Modele de gaz parfait

Bien que cela puisse être le modèle le plus restrictif du point de vue de la température, il est assez précis pour faire des prédictions raisonnables dans les limites spécifiées. Une comparaison des calculs pour une étape de compression d`un compresseur axial (une avec la variable CP, et une avec la constante CP) produit un écart assez petit pour soutenir cette approche. Comme il s`avère, d`autres facteurs entrent en jeu et dominent pendant ce cycle de compression. Ces autres effets auraient un impact plus important sur le résultat final calculé que si le CP était maintenu constant. (des exemples de ces effets réels de gaz incluent le dégagement de bout de compresseur, la séparation, et la couche limite/pertes de frottement, etc.) 5. lorsqu`il est combiné avec le modèle de particule de l`énergie thermique, Ethermal (total) = (nombre total de modes actifs) ́ (1/2) kBT, le modèle de gaz idéal fournit un aperçu substantiel de ce que les propriétés fondamentales d`un gaz idéal sont d`un point de vue PV et comment ils diffèrent d`un point de vue de l`énergie interne, ainsi que de fournir un pont entre les deux. Ce type d`approximation est utile pour modéliser, par exemple, un compresseur axial où les fluctuations de température ne sont généralement pas assez grandes pour provoquer des écarts significatifs par rapport au modèle de gaz thermiquement parfait. La capacité de chaleur est encore permise de varier, mais seulement avec la température, et les molécules ne sont pas autorisées à se dissocier. Cette dernière implique une température limitée à 2500 K.
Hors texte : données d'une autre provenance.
(** ** The script *)

Definition exclusions : list str :=
  [ text "node_modules";
    text "dist";
    text "electron/node_modules";
    text "electron/release";
    text "electron/app";
    text ".git";
    text "update_licenses.py";
    text "update_licenses.sh" ].

Definition should_process_file (filepath : path) : bool :=
  let path_str := filepath in
  negb (existsb (fun excl => contains excl path_str) exclusions).

(** The body of the [try]: [Some b] is [return b], [None] is falling out
    of the [try] to the [return False] after it. *)
Definition update_file_try (filepath : path) : io (option bool) :=
  content <- read_text filepath ;;
  if contains SIGNATURE content then
    let new_content :=
      sub_first MIT_LICENSE_PATTERN (PROPRIETARY_HEADER ++ [LF; LF]) content in
    if negb (str_eqb new_content content) then
      write_text filepath new_content ;;
      ret (Some true)
    else ret None
  else ret None.

Definition update_file (filepath : path) : io bool :=
  r <- try_except (update_file_try filepath)
         (fun e =>
            print (text "Error processing " ++ filepath ++ text ": " ++ e) ;;
            ret None) ;;
  match r with
  | Some b => ret b
  | None => ret false
  end.

Definition extensions : list str :=
  [ text ".ts"; text ".tsx"; text ".js"; text ".jsx" ].

(** The body of the inner loop of [main]. *)
Definition visit (filepath : path) (updated_count : nat) : io nat :=
  go <- (if should_process_file filepath then is_file filepath else ret false) ;;
  if go then
    updated <- update_file filepath ;;
    if updated then
      print (text "Updated: " ++ filepath) ;;
      ret (S updated_count)
    else ret updated_count
  else ret updated_count.

Definition main : io unit :=
  updated_count <-
    for_each extensions
      (fun ext updated_count =>
         found <- rglob ext ;;
         for_each found visit updated_count)
      O ;;
  print (LF :: text "Total files updated: " ++ str_of_nat updated_count).

(** ** Vocabulary of the statements *)

(** What a computation leaves behind. *)
Definition value_of {A} (r : (A + str) * fs * list event) : A + str := fst (fst r).
Definition store_of {A} (r : (A + str) * fs * list event) : fs := snd (fst r).
Definition events_of {A} (r : (A + str) * fs * list event) : list event := snd r.

(** The content of a file as [f.read()] returns it. *)
Definition text_of (f : file) : str := universal_newlines false (data f).

(** The value of [new_content], when the run of [update_file] on a file of
    this content reaches its assignment. *)
Definition substituted (content : str) : option str :=
  if contains SIGNATURE content
  then Some (sub_first MIT_LICENSE_PATTERN REPLACEMENT content)
  else None.

(** The text [update_file] asks to write, if it asks. *)
Definition rewritten (content : str) : option str :=
  match substituted content with
  | Some new_content =>
      if str_eqb new_content content then None else Some new_content
  | None => None
  end.

Definition error_line (p : path) (e : str) : str :=
  text "Error processing " ++ p ++ text ": " ++ e.

Definition updated_line (p : path) : str := text "Updated: " ++ p.

Definition total_line (n : nat) : str :=
  LF :: text "Total files updated: " ++ str_of_nat n.

(** The paths of the files opened for reading, in order. *)
Fixpoint reads (ev : list event) : list path :=
  match ev with
  | [] => []
  | Read p :: ev' => p :: reads ev'
  | _ :: ev' => reads ev'
  end.

(** The paths of the files opened for writing, in order. *)
Fixpoint writes (ev : list event) : list path :=
  match ev with
  | [] => []
  | Written p :: ev' => p :: writes ev'
  | _ :: ev' => writes ev'
  end.

(** The lines printed, in order. *)
Fixpoint printed (ev : list event) : list str :=
  match ev with
  | [] => []
  | Printed l :: ev' => l :: printed ev'
  | _ :: ev' => printed ev'
  end.

(** The test of the inner loop of [main], on the store the run starts
    from. *)
Definition selected (s : fs) (p : path) : bool :=
  should_process_file p && is_regular (files s p).

(** The files a run of [main] hands to [update_file], in order. *)
Definition candidates (s : fs) : list path :=
  flat_map
    (fun ext => filter (selected s) (filter (fun p => endswith ext (name p)) (tree s)))
    extensions.

(** A file on which [update_file] changes nothing and answers [False]: it
    cannot be read, or nothing is to be written, or it cannot be opened
    for writing. *)
Definition quiet (f : file) : bool :=
  match read_fault f with
  | Some _ => true
  | None =>
      match rewritten (text_of f) with
      | None => true
      | Some _ =>
          match wfault f with
          | OpenFault _ => true
          | _ => false
          end
      end
  end.

(** The signature phrase occurs neither before nor after the first match
    of the pattern. *)
Definition signature_only_in_header (content : str) : bool :=
  match search MIT_LICENSE_PATTERN content with
  | Some (before, rest) =>
      negb (contains SIGNATURE before) && negb (contains SIGNATURE rest)
  | None => true
  end.

(** The files of the run all have the signature phrase in the header
    block only. *)
Definition headers_only (s0 : fs) : Prop :=
  forall p, In p (candidates s0) ->
            signature_only_in_header (text_of (files s0 p)) = true.

(** What a run of [main] has established after it has handed the files
    [seen] to [update_file] and left the store [s] and the trace [ev],
    from the store [s0]. *)
Record progress (s0 : fs) (seen : list path) (s : fs) (ev : list event) : Prop :=
  mkprogress {
    same_tree : tree s = tree s0;
    same_target : forall p, target s p = target s0 p;
    same_kind : forall p, fkind (files s p) = fkind (files s0 p);
    same_read_fault : forall p, read_fault (files s p) = read_fault (files s0 p);
    same_wfault : forall p, wfault (files s p) = wfault (files s0 p);
    reads_seen : reads ev = seen;
    writes_seen : forall p, In p (writes ev) -> In p seen;
    untouched :
      forall p, (forall q, In q seen -> target s0 q <> target s0 p) ->
                files s p = files s0 p;
    settled :
      headers_only s0 ->
      forall p, quiet (files s p) = true \/ files s p = files s0 p;
    seen_quiet :
      headers_only s0 -> forall p, In p seen -> quiet (files s p) = true
  }.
[2] 3. Tel qu`il est représenté en termes de «loi sur le gaz idéal», c`est un modèle pour relier la façon microscopique de penser aux gaz à la manière macroscopique de penser aux gaz. Cela se voit de façon frappante dans les deux façons équivalentes que le modèle est écrit: en physique, un gaz parfait est un modèle de gaz théorique qui diffère des gaz réels de manière à rendre certains calculs plus faciles à manipuler. Son comportement est également simplifié par rapport à un gaz idéal (qui est lui-même un modèle de gaz théorique). Dans les modèles de gaz parfaits, les forces intermoléculaires sont négligées. Cela signifie que l`on peut négliger de nombreuses complications qui peuvent surgir des forces de van der Waals. 2. le modèle idéal de gaz est si largement utilisé par pratiquement tous les scientifiques parce que d`une part les relations mathématiques entre les variables sont simples et faciles à raisonner avec, et d`autre part, les propriétés de gaz apparaissant dans le modèle sont empiriquement significative et peut être rigoureusement déterminée. Pour un gaz idéal, la capacité thermique molaire à pression constante est plus grande qu`à un volume constant par la valeur R. Cela est vrai pour tout gaz idéal, que ce soit monatomique, diatomique, ou polyatomique, parce que la loi du gaz idéal ne dépend pas de mouvements intra-atomiques. En regardant en arrière la table des capacités de chaleur déterminées expérimentalement au début de ce chapitre, nous voyons en effet que la capacité calorifique molaire mesurée à pression constante est plus grande que la capacité de chaleur de volume constant par un R.

Notre modèle de matière fonctionne en effet très bien pour les gaz. 4. le terme de température forme un pont entre le modèle particulaire de l`énergie thermique et la thermodynamique macroscopique. La température se connecte directement à la signification de l`énergie thermique par la relation fondamentale de la température comme mesure du mouvement thermique aléatoire dans n`importe quel mode d`énergie en équilibre thermique à la température T: Ethermal/mode = (1/2) kBT, alors qu`à la même temps, la température est perçue comme directement proportionnelle à la pression d`un gaz. Bien qu`aucun gaz n`ait ces propriétés, le comportement des gaz réels est décrit de façon assez étroite par la loi générale sur le gaz à des températures suffisamment élevées et à de faibles pressions, lorsque des distances relativement importantes entre les molécules et leurs vitesses élevées surmontent toute Interaction. Un gaz n`obéit pas à l`équation lorsque les conditions sont telles que le gaz, ou l`un des gaz composant dans un mélange, est près de son point de condensation, la température à laquelle il se liquéfie.